Top of Dataset records

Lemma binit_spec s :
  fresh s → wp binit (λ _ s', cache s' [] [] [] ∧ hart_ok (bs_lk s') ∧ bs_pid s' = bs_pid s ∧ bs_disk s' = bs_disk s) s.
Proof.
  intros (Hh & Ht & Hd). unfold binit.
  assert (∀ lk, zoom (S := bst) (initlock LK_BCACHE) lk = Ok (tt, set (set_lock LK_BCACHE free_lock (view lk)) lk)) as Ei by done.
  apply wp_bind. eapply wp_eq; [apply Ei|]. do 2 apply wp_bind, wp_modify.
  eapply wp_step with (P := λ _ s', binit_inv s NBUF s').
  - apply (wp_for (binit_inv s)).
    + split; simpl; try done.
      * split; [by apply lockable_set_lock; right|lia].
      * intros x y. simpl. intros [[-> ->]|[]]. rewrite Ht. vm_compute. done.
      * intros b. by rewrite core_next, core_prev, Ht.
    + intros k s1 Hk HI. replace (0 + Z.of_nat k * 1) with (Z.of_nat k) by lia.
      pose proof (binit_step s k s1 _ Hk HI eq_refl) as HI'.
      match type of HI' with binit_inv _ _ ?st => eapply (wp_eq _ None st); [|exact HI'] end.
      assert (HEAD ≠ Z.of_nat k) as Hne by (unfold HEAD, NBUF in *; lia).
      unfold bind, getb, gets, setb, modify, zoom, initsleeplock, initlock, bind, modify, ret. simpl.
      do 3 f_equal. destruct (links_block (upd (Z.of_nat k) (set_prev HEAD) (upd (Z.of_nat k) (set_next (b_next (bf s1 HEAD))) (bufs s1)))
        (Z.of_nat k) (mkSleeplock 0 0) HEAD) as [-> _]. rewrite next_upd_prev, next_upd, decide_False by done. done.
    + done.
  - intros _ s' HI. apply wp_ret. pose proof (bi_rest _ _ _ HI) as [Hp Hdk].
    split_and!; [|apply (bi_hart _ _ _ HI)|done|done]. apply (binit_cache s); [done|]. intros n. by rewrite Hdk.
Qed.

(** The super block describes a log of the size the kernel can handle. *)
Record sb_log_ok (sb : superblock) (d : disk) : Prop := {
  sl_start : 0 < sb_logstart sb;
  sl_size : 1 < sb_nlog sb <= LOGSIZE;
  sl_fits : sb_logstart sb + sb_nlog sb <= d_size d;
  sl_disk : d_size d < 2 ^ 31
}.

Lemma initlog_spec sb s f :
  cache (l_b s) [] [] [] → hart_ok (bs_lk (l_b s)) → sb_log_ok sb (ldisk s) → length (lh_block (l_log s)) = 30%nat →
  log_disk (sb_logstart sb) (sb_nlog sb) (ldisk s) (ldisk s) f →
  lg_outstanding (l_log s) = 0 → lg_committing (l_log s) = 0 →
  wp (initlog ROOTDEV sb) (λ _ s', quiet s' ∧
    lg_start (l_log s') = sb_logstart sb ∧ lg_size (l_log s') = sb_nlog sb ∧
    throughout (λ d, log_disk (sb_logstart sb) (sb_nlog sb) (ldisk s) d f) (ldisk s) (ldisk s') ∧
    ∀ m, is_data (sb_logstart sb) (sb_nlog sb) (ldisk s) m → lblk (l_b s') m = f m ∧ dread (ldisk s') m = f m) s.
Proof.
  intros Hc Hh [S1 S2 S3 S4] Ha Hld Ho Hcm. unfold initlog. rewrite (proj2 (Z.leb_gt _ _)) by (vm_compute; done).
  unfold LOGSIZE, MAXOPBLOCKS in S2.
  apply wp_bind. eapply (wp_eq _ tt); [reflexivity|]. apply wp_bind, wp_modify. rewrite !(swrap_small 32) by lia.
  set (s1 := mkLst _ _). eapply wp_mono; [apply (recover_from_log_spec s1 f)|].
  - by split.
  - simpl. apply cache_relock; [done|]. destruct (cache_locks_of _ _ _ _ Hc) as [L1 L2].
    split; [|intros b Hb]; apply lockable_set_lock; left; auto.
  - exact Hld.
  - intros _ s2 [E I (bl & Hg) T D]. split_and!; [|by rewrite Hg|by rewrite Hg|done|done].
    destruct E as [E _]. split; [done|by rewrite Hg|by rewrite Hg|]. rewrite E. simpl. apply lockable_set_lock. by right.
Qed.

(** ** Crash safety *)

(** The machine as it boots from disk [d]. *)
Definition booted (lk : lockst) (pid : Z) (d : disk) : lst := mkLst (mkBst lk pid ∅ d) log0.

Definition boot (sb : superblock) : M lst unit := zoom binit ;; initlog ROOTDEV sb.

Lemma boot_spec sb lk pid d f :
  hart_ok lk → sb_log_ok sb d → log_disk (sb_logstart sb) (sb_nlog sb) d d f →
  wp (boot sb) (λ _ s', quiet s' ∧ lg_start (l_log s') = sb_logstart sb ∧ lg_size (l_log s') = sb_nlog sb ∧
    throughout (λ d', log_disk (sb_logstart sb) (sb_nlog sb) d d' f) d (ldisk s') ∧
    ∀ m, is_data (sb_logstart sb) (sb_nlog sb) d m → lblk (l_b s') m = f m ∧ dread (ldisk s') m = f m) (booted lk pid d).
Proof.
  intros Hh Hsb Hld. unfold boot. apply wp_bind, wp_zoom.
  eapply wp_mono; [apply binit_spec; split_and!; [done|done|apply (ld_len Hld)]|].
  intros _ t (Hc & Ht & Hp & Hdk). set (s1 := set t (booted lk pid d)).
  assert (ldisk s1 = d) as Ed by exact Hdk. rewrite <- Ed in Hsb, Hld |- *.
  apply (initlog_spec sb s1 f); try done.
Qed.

Bottom of Dataset records

* _Task statement_
Begin with the first line of the records and finish with the line containing "cache (l_b s)". Reproduce those lines exactly, both ends included, and nothing else.

* _Result of this task_
Lemma binit_spec s :
  fresh s → wp binit (λ _ s', cache s' [] [] [] ∧ hart_ok (bs_lk s') ∧ bs_pid s' = bs_pid s ∧ bs_disk s' = bs_disk s) s.
Proof.
  intros (Hh & Ht & Hd). unfold binit.
  assert (∀ lk, zoom (S := bst) (initlock LK_BCACHE) lk = Ok (tt, set (set_lock LK_BCACHE free_lock (view lk)) lk)) as Ei by done.
  apply wp_bind. eapply wp_eq; [apply Ei|]. do 2 apply wp_bind, wp_modify.
  eapply wp_step with (P := λ _ s', binit_inv s NBUF s').
  - apply (wp_for (binit_inv s)).
    + split; simpl; try done.
      * split; [by apply lockable_set_lock; right|lia].
      * intros x y. simpl. intros [[-> ->]|[]]. rewrite Ht. vm_compute. done.
      * intros b. by rewrite core_next, core_prev, Ht.
    + intros k s1 Hk HI. replace (0 + Z.of_nat k * 1) with (Z.of_nat k) by lia.
      pose proof (binit_step s k s1 _ Hk HI eq_refl) as HI'.
      match type of HI' with binit_inv _ _ ?st => eapply (wp_eq _ None st); [|exact HI'] end.
      assert (HEAD ≠ Z.of_nat k) as Hne by (unfold HEAD, NBUF in *; lia).
      unfold bind, getb, gets, setb, modify, zoom, initsleeplock, initlock, bind, modify, ret. simpl.
      do 3 f_equal. destruct (links_block (upd (Z.of_nat k) (set_prev HEAD) (upd (Z.of_nat k) (set_next (b_next (bf s1 HEAD))) (bufs s1)))
        (Z.of_nat k) (mkSleeplock 0 0) HEAD) as [-> _]. rewrite next_upd_prev, next_upd, decide_False by done. done.
    + done.
  - intros _ s' HI. apply wp_ret. pose proof (bi_rest _ _ _ HI) as [Hp Hdk].
    split_and!; [|apply (bi_hart _ _ _ HI)|done|done]. apply (binit_cache s); [done|]. intros n. by rewrite Hdk.
Qed.

(** The super block describes a log of the size the kernel can handle. *)
Record sb_log_ok (sb : superblock) (d : disk) : Prop := {
  sl_start : 0 < sb_logstart sb;
  sl_size : 1 < sb_nlog sb <= LOGSIZE;
  sl_fits : sb_logstart sb + sb_nlog sb <= d_size d;
  sl_disk : d_size d < 2 ^ 31
}.

Lemma initlog_spec sb s f :
  cache (l_b s) [] [] [] → hart_ok (bs_lk (l_b s)) → sb_log_ok sb (ldisk s) → length (lh_block (l_log s)) = 30%nat →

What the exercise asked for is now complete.